Leveraging Artificial Intelligence to Enhance Gamma-Ray Detection Techniques

Written by Daniel Nieto , Universidad Complutense de Madrid (UCM) , and matthieu heller , Université de Genève

Although the concept of Artificial Intelligence (AI) dates back centuries, with ancient Greek and Egyptian mythology featuring artificial beings with human-like intelligence, recent advances in one of its primary pathways, machine learning, have brought AI back into the spotlight. Popular applications, including generative tools, search engines, and similar technologies, have captured public interest. The impact these AI tools are having on our daily lives is exciting, but they also have a groundbreaking impact on science. You only have to look to the recent 2024 Nobel Prize winners in Physics and Chemistry to understand why.

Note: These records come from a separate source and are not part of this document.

(** * proglog: the record store and its offset index

    A shallow embedding of the store and of the index of package [log]
    ([internal/log]).  Go's fixed-width integers are [Z] with the
    wrap-around written out, byte slices are [list byte], and the operating
    system (one file, the buffered writer of package [bufio], the shared
    memory mapping of package [gommap]) is an explicit state that is threaded
    through every call.  A file carries a script of outcomes for the system
    calls still to come, so that I/O failures can be injected and the error
    paths of the code can be run. *)

From Stdlib Require Import ZArith List Lia Strings.Byte String Bool.
From stdpp Require Import base tactics list.

Local Open Scope Z_scope.

(** ** Go values: sized integers, errors, results *)

Module Go.

(** Conversions to [uint64], [uint32] and [int64] keep the low bits. *)
Definition uint64 (z : Z) : Z := z mod 2 ^ 64.
Definition uint32 (z : Z) : Z := z mod 2 ^ 32.
Definition int64 (z : Z) : Z := (z + 2 ^ 63) mod 2 ^ 64 - 2 ^ 63.

(** [len(s)] of a slice. *)
Definition len {A : Type} (s : list A) : Z := Z.of_nat (length s).

(** The error values the two components can return.  [EOF] is the
    sentinel [io.EOF]; [SyscallError] stands for the [*PathError] that
    wraps the errno of a failed system call. *)
Inductive error : Type :=
| EOF
| ErrShortWrite
| ErrClosed
| ErrNegativeOffset
| SyscallError (errno : nat).

Definition EINVAL : error := SyscallError 22.
Definition EBADF : error := SyscallError 9.

(** An error that comes from the operating system rather than from the
    bounds checks of the components themselves. *)
Definition is_io_failure (e : error) : bool :=
  match e with
  | EOF => false
  | _ => true
  end.

(** What a call yields: its values, an error, or a run-time panic
    (slice bounds out of range, [make] with a length that is no [int]). *)
Inductive result (A : Type) : Type :=
| Ok (a : A)
| Err (e : error)
| Panic.
Arguments Ok {A} a.
Arguments Err {A} e.
Arguments Panic {A}.

(** [s[lo:hi]]: the bounds are checked against the length of the slice
    (its capacity, for the slices used here). *)
Definition slice (s : list byte) (lo hi : Z) : option (list byte) :=
  if (0 <=? lo) && (lo <=? hi) && (hi <=? len s)
  then Some (take (Z.to_nat (hi - lo)) (drop (Z.to_nat lo) s))
  else None.

(** Storing [bs] through the slice [s[lo:lo+len bs]], which shares the
    memory of [s]. *)
Definition store_at (s : list byte) (lo : Z) (bs : list byte) : list byte :=
  take (Z.to_nat lo) s ++ bs ++ drop (Z.to_nat lo + length bs) s.

End Go.

(** ** encoding/binary, big endian *)

Module Binary.

Definition byte_of_Z (z : Z) : byte :=
  match Byte.of_N (Z.to_N (z mod 256)) with
  | Some b => b
  | None => x00
  end.

Definition Z_of_byte (b : byte) : Z := Z.of_N (Byte.to_N b).

Definition at_ (b : list byte) (i : nat) : Z := Z_of_byte (nth i b x00).

(** [enc.PutUint32(b, v)]: the four bytes stored through [b]. *)
Definition PutUint32 (v : Z) : list byte :=
  [ byte_of_Z (Z.shiftr v 24); byte_of_Z (Z.shiftr v 16);
    byte_of_Z (Z.shiftr v 8); byte_of_Z v ].

(** [enc.PutUint64(b, v)]. *)
Definition PutUint64 (v : Z) : list byte :=
  [ byte_of_Z (Z.shiftr v 56); byte_of_Z (Z.shiftr v 48);
    byte_of_Z (Z.shiftr v 40); byte_of_Z (Z.shiftr v 32);
    byte_of_Z (Z.shiftr v 24); byte_of_Z (Z.shiftr v 16);
    byte_of_Z (Z.shiftr v 8); byte_of_Z v ].

(** [enc.Uint32(b)]. *)
Definition Uint32 (b : list byte) : Z :=
  Z.lor (at_ b 3)
    (Z.lor (Z.shiftl (at_ b 2) 8)
       (Z.lor (Z.shiftl (at_ b 1) 16) (Z.shiftl (at_ b 0) 24))).

(** [enc.Uint64(b)]. *)
Definition Uint64 (b : list byte) : Z :=
  Z.lor (at_ b 7)
    (Z.lor (Z.shiftl (at_ b 6) 8)
       (Z.lor (Z.shiftl (at_ b 5) 16)
          (Z.lor (Z.shiftl (at_ b 4) 24)
             (Z.lor (Z.shiftl (at_ b 3) 32)
                (Z.lor (Z.shiftl (at_ b 2) 40)
                   (Z.lor (Z.shiftl (at_ b 1) 48) (Z.shiftl (at_ b 0) 56))))))).

End Binary.

(** ** The operating system: one file *)

Module OS.
Import Go.

(** How the next system call on the file ends: it completes, or it fails
    with an errno after having transferred [n] bytes. *)
Inductive outcome : Type :=
| Done
| Fault (n : nat) (errno : nat).

(** [*os.File]: the path, the bytes on disk, whether the descriptor is
    open, and the outcomes of the system calls to come (every call
    completes once the script is used up).  A write through the descriptor
    lands at the end of the file: the store's file is append-only. *)
Record File : Type := mkFile {
  name : string;
  data : list byte;
  opened : bool;
  plan : list outcome
}.

Definition with_data (f : File) (d : list byte) : File :=
  {| name := name f; data := d; opened := opened f; plan := plan f |}.

(** One system call: take the next outcome off the script. *)
Definition syscall (f : File) : outcome * File :=
  match plan f with
  | [] => (Done, f)
  | o :: rest =>
      (o, {| name := name f; data := data f; opened := opened f; plan := rest |})
  end.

Originating from condensed matter physics and statistical physics, John Hopfield and Geoffrey Hinton developed powerful artificial neural networks that pushed the boundaries of machine learning and artificial intelligence, earning them the 2024 Nobel Prize in Physics for these advancements. Similarly, Demis Hassabis and John Jumper received the 2024 Nobel Prize in Chemistry for their AlphaFold2 AI model, which significantly advanced protein structure prediction.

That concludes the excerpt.